TASK
Some entries follow. Reproduce exactly the lines starting at the one with "Definition parse_fraction (s" and stopping after the one with "s' ← skip_byte".

[Source records]
-- Opening Marker --
(* ===== verification/GoTime.v ===== *)
(** * GoTime: time.Parse, time.Date, time.ParseDuration and strconv.ParseFloat

    The parts of the Go standard library the codecs read wire values with. A
    time is its nanoseconds since the Unix epoch, as in GoBase; the calendar is
    the proleptic Gregorian one. *)
From Stdlib Require Import Ascii String.
From stdpp Require Import strings.
From S2P Require Import Prelude GoBase GoFloat GoStrings.

(** ** The calendar *)

(** Days from 1970-01-01 to a day of the civil calendar; [m] is 1 to 12, [d] is any. *)
Definition days_from_civil (y m d : Z) : Z :=
  let y := if m <=? 2 then y - 1 else y in
  let era := y / 400 in
  let yoe := y - era * 400 in
  let doy := (153 * ((m + 9) mod 12) + 2) / 5 + d - 1 in
  let doe := yoe * 365 + yoe / 4 - yoe / 100 + doy in
  era * 146097 + doe - 719468.

(** The day of an era of 400 years that begins in March: year of the era, month and day. *)
Definition civil_of_doe (doe : Z) : Z * Z * Z :=
  let yoe := (doe - doe / 1460 + doe / 36524 - doe / 146096) / 365 in
  let doy := doe - (365 * yoe + yoe / 4 - yoe / 100) in
  let mp := (5 * doy + 2) / 153 in
  let d := doy - (153 * mp + 2) / 5 + 1 in
  let m := if mp <? 10 then mp + 3 else mp - 9 in
  (yoe + (if m <=? 2 then 1 else 0), m, d).

Definition civil_from_days (days : Z) : Z * Z * Z :=
  let z := days + 719468 in
  let '(y, m, d) := civil_of_doe (z mod 146097) in
  (y + z / 146097 * 400, m, d).

Definition isLeap (y : Z) : bool := (y mod 4 =? 0) && (negb (y mod 100 =? 0) || (y mod 400 =? 0)).

Definition daysIn (m y : Z) : Z :=
  if m =? 2 then (if isLeap y then 29 else 28)
  else if (m =? 4) || (m =? 6) || (m =? 9) || (m =? 11) then 30 else 31.

(** time.Date: the month carries into the year, and everything below the month is linear. [offset] is
    the location's, in seconds east of UTC. *)
Definition time_Date (year month day hour min sec nsec offset : Z) : Time :=
  let year := year + (month - 1) / 12 in
  let month := (month - 1) mod 12 + 1 in
  (days_from_civil year month day * 86400 + hour * 3600 + min * 60 + sec - offset) * 10 ^ 9 + nsec.

(** The calendar fields of a time in a location: year, month, day, hour, minute, second. *)
Definition time_fields (t : Time) (offset : Z) : Z * Z * Z * Z * Z * Z :=
  let s := t / 10 ^ 9 + offset in
  let '(y, m, d) := civil_from_days (s / 86400) in
  let r := s mod 86400 in
  (y, m, d, r / 3600, r mod 3600 / 60, r mod 60).

(** time.Unix(n, 0), time.UnixMilli(n) and time.Unix(0, n) *)
Definition time_Unix (n : Z) : Time := n * time_Second.
Definition time_UnixMilli (n : Z) : Time := n * time_Millisecond.
Definition time_UnixNano (n : Z) : Time := n.

(** ** Digits *)

Definition isDigit (c : ascii) : bool := in_range 48 57 (byte_of c).
Definition digit (c : ascii) : Z := byte_of c - 48.

(** The longest run of digits, and the rest. *)
Fixpoint span_digits (s : string) : string * string :=
  match s with
  | String c s' => if isDigit c then let '(ds, rest) := span_digits s' in (String c ds, rest) else ("", s)
  | "" => ("", "")
  end.

(** The value of a run of digits. *)
Definition digits_number (s : string) : Z := default 0 (digits_value s 0).

(** A run of at most [width] digits read as a number of [width] digits. *)
Fixpoint scaled (width : nat) (s : string) : Z :=
  match width with
  | O => 0
  | S width =>
      match s with
      | "" => 0
      | String c s => digit c * 10 ^ Z.of_nat width + scaled width s
      end
  end.

(** ** time.Parse(time.RFC3339Nano, s) *)

(** getnum(s, true): exactly two digits; getnum(s, false): one or two. *)
Definition getnum_fixed (s : string) : option (Z * string) :=
  match s with
  | String a (String b s) => if isDigit a && isDigit b then Some (digit a * 10 + digit b, s) else None
  | _ => None
  end.

Definition getnum (s : string) : option (Z * string) :=
  match s with
  | String a s' =>
      if isDigit a then
        match s' with
        | String b s'' => if isDigit b then Some (digit a * 10 + digit b, s'') else Some (digit a, s')
        | "" => Some (digit a, "")
        end
      else None
  | "" => None
  end.

Definition skip_byte (c : ascii) (s : string) : option string :=
  match s with String a s => if Ascii.eqb a c then Some s else None | "" => None end.

(** The four digits of the year. *)
Definition parse_year (s : string) : option (Z * string) :=
  match s with
  | String a (String b (String c (String d s))) =>
      if isDigit a && isDigit b && isDigit c && isDigit d
      then Some (digit a * 1000 + digit b * 100 + digit c * 10 + digit d, s) else None
  | _ => None
  end.

Definition commaOrPeriod (c : ascii) : bool := Ascii.eqb c "." || Ascii.eqb c ",".

(** The fraction of the second, if there is one: digits past the ninth are dropped. *)
Definition parse_fraction (s : string) : Z * string :=
  match s with
  | String c s' =>
      let '(ds, rest) := span_digits s' in
      if commaOrPeriod c && negb (bool_decide (ds = "")) then (scaled 9 ds, rest) else (0, s)
  | "" => (0, "")
  end.

(** "Z", or the offset in seconds; the hour may be 24 and the minute 60. *)
Definition parse_zone (s : string) : option (Z * string) :=
  match s with
  | String c s' =>
      if Ascii.eqb c "Z" then Some (0, s')
      else
        '(hr, s') ← getnum_fixed s';
        s' ← skip_byte ":" s';
        '(mm, s') ← getnum_fixed s';
        if (hr >? 24) || (mm >? 60) then None
        else if Ascii.eqb c "+" then Some ((hr * 60 + mm) * 60, s')
        else if Ascii.eqb c "-" then Some (- ((hr * 60 + mm) * 60), s')
        else None
  | "" => None
  end.

Definition in_bounds (lo hi n : Z) : option unit := if (lo <=? n) && (n <=? hi) then Some tt else None.

Definition time_Parse (s : string) : option Time :=
  '(year, s) ← parse_year s;
  s ← skip_byte "-" s;
  '(month, s) ← getnum_fixed s;
  _ ← in_bounds 1 12 month;
  s ← skip_byte "-" s;
  '(day, s) ← getnum_fixed s;
  s ← skip_byte "T" s;
  '(hour, s) ← getnum s;
  _ ← in_bounds 0 23 hour;
  s ← skip_byte ":" s;
  '(min, s) ← getnum_fixed s;
  _ ← in_bounds 0 59 min;
  s ← skip_byte ":" s;
  '(sec, s) ← getnum_fixed s;
  _ ← in_bounds 0 59 sec;
  let '(nsec, s) := parse_fraction s in
  '(offset, s) ← parse_zone s;
  if negb (bool_decide (s = "")) then None
  else
    _ ← in_bounds 1 (daysIn month year) day;
    Some (time_Date year month day hour min sec nsec offset).

(** ** time.ParseDuration *)

Definition two_63 : Z := 2 ^ 63.

Definition unitMap (u : string) : option Z :=
  if decide (u = "ns") then Some 1
  else if decide (u = "us") then Some 1000
  else if decide (u = String (ascii_of 194) (String (ascii_of 181) "s")) then Some 1000
  else if decide (u = String (ascii_of 206) (String (ascii_of 188) "s")) then Some 1000
  else if decide (u = "ms") then Some (10 ^ 6)
  else if decide (u = "s") then Some (10 ^ 9)
  else if decide (u = "m") then Some (60 * 10 ^ 9)
  else if decide (u = "h") then Some (3600 * 10 ^ 9)
  else None.

(** leadingInt: [None] is the overflow. *)
Fixpoint leadingInt (s : string) (x : Z) : option (Z * string) :=
  match s with
  | String c s' =>
      if negb (isDigit c) then Some (x, s)
      else if x >? two_63 / 10 then None
      else let x := u64 (x * 10 + digit c) in if x >? two_63 then None else leadingInt s' x
  | "" => Some (x, "")
  end.

(** leadingFraction: once the number has overflown, digits are only skipped. *)
Fixpoint leadingFraction (s : string) (x : Z) (scale : float64) (overflow : bool) : Z * float64 * string :=
  match s with
  | String c s' =>
      if negb (isDigit c) then (x, scale, s)
      else if overflow || (x >? (two_63 - 1) / 10) then leadingFraction s' x scale true
      else
        let y := u64 (x * 10 + digit c) in
        if y >? two_63 then leadingFraction s' x scale true
        else leadingFraction s' y (float_mul scale (float_of_Z 10)) false
  | "" => (x, scale, "")
  end.

(** The unit: everything up to the next digit or period. *)
Fixpoint span_unit (s : string) : string * string :=
  match s with
  | String c s' =>
      if Ascii.eqb c "." || isDigit c then ("", s) else let '(u, rest) := span_unit s' in (String c u, rest)
  | "" => ("", "")
  end.

(** One number and its unit, in nanoseconds, and the rest. *)
Definition duration_term (s : string) : option (Z * string) :=
  match s with
  | "" => None
  | String c _ =>
      if negb (Ascii.eqb c "." || isDigit c) then None
      else
        '(v, s1) ← leadingInt s 0;
        let pre := negb (String.length s1 =? String.length s)%nat in
        let '(f, scale, s2, post) :=
          match s1 with
          | String c1 s1' =>
              if Ascii.eqb c1 "." then
                let '(f, scale, s2) := leadingFraction s1' 0 (float_of_Z 1) false in
                (f, scale, s2, negb (String.length s2 =? String.length s1')%nat)
              else (0, float_of_Z 1, s1, false)
          | "" => (0, float_of_Z 1, s1, false)
          end in
        if negb pre && negb post then None
        else
          let '(u, s3) := span_unit s2 in
          if bool_decide (u = "") then None
          else
            unit ← unitMap u;
            if v >? two_63 / unit then None
            else
              let v := u64 (v * unit) in
              if f >? 0 then
                let v := u64 (v + default 0 (float_trunc (float_mul (float_of_Z f) (float_div (float_of_Z unit) scale)))) in
                if v >? two_63 then None else Some (v, s3)
              else Some (v, s3)
  end.

(** The loop over the terms: each takes at least one byte, so the length is fuel enough. *)
Fixpoint duration_terms (fuel : nat) (s : string) (d : Z) : option Z :=
  match s with
  | "" => Some d
  | _ =>
      match fuel with
      | O => None
      | S fuel =>
          '(v, s) ← duration_term s;
          let d := u64 (d + v) in
          if d >? two_63 then None else duration_terms fuel s d
      end
  end.

Definition ParseDuration (s : string) : option Duration :=
  let '(neg, s) := match s with
                   | String "-" s' => (true, s')
                   | String "+" s' => (false, s')
                   | _ => (false, s) end in
  if bool_decide (s = "0") then Some 0
  else if bool_decide (s = "") then None
  else
    d ← duration_terms (String.length s) s 0;
    if (neg : bool) then Some (i64 (- i64 d))
    else if d >? two_63 - 1 then None else Some d.

(** ** strconv.ParseFloat(s, 64) of a decimal literal *)

(** The float64 nearest to [n / d]: the quotient with a sticky remainder, rounded once. *)
Definition float_of_ratio (neg : bool) (n d : positive) : float64 :=
  let '(q, e, loc) := SFdiv_core_binary 53 1024 (Zpos n) 0 (Zpos d) 0 in
  binary_round_aux 53 1024 neg q e loc.

(** The exponent's digits; past ten thousand they no longer change it. *)
Fixpoint exponent_value (s : string) (e : Z) : Z :=
  match s with
  | "" => e
  | String c s => exponent_value s (if e <? 10000 then e * 10 + digit c else e)
  end.

Definition float_of_decimal (neg : bool) (n e : Z) : float64 :=
  match n with
  | Zpos n' =>
      if 0 <=? e then binary_normalize 53 1024 (if neg then - (n * 10 ^ e) else n * 10 ^ e) 0 neg
      else float_of_ratio neg n' (Z.to_pos (10 ^ (- e)))
  | _ => S754_zero neg
  end.

(** An optional sign, digits, an optional fraction and an optional exponent: the parts of the literal.
    The numbers a JSON scanner lets through have this form; hexadecimal literals, underscores and the
    names of the infinities do not. *)
Definition ParseFloat (s : string) : option float64 :=
  let '(neg, s) := match s with
                   | String "-" s' => (true, s')
                   | String "+" s' => (false, s')
                   | _ => (false, s) end in
  let '(whole, s) := span_digits s in
  let '(frac, s) := match s with
                    | String "." s' => span_digits s'
                    | _ => ("", s) end in
  if bool_decide (whole +:+ frac = "") then None
  else
    let n := digits_number (whole +:+ frac) in
    let f e := let f := float_of_decimal neg n (e - Z.of_nat (String.length frac)) in
               match f with S754_infinity _ => None | _ => Some f end in
    match s with
    | "" => f 0
    | String c s' =>
        if Ascii.eqb c "e" || Ascii.eqb c "E" then
          let '(eneg, s') := match s' with
                             | String "-" s'' => (true, s'')
                             | String "+" s'' => (false, s'')
                             | _ => (false, s') end in
          let '(es, rest) := span_digits s' in
          if bool_decide (es = "") || negb (bool_decide (rest = "")) then None
          else let e := exponent_value es 0 in f (if (eneg : bool) then - e else e)
        else None
    end.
-- Closing Marker --
ANSWER
Definition parse_fraction (s : string) : Z * string :=
  match s with
  | String c s' =>
      let '(ds, rest) := span_digits s' in
      if commaOrPeriod c && negb (bool_decide (ds = "")) then (scaled 9 ds, rest) else (0, s)
  | "" => (0, "")
  end.

(** "Z", or the offset in seconds; the hour may be 24 and the minute 60. *)
Definition parse_zone (s : string) : option (Z * string) :=
  match s with
  | String c s' =>
      if Ascii.eqb c "Z" then Some (0, s')
      else
        '(hr, s') ← getnum_fixed s';
        s' ← skip_byte ":" s';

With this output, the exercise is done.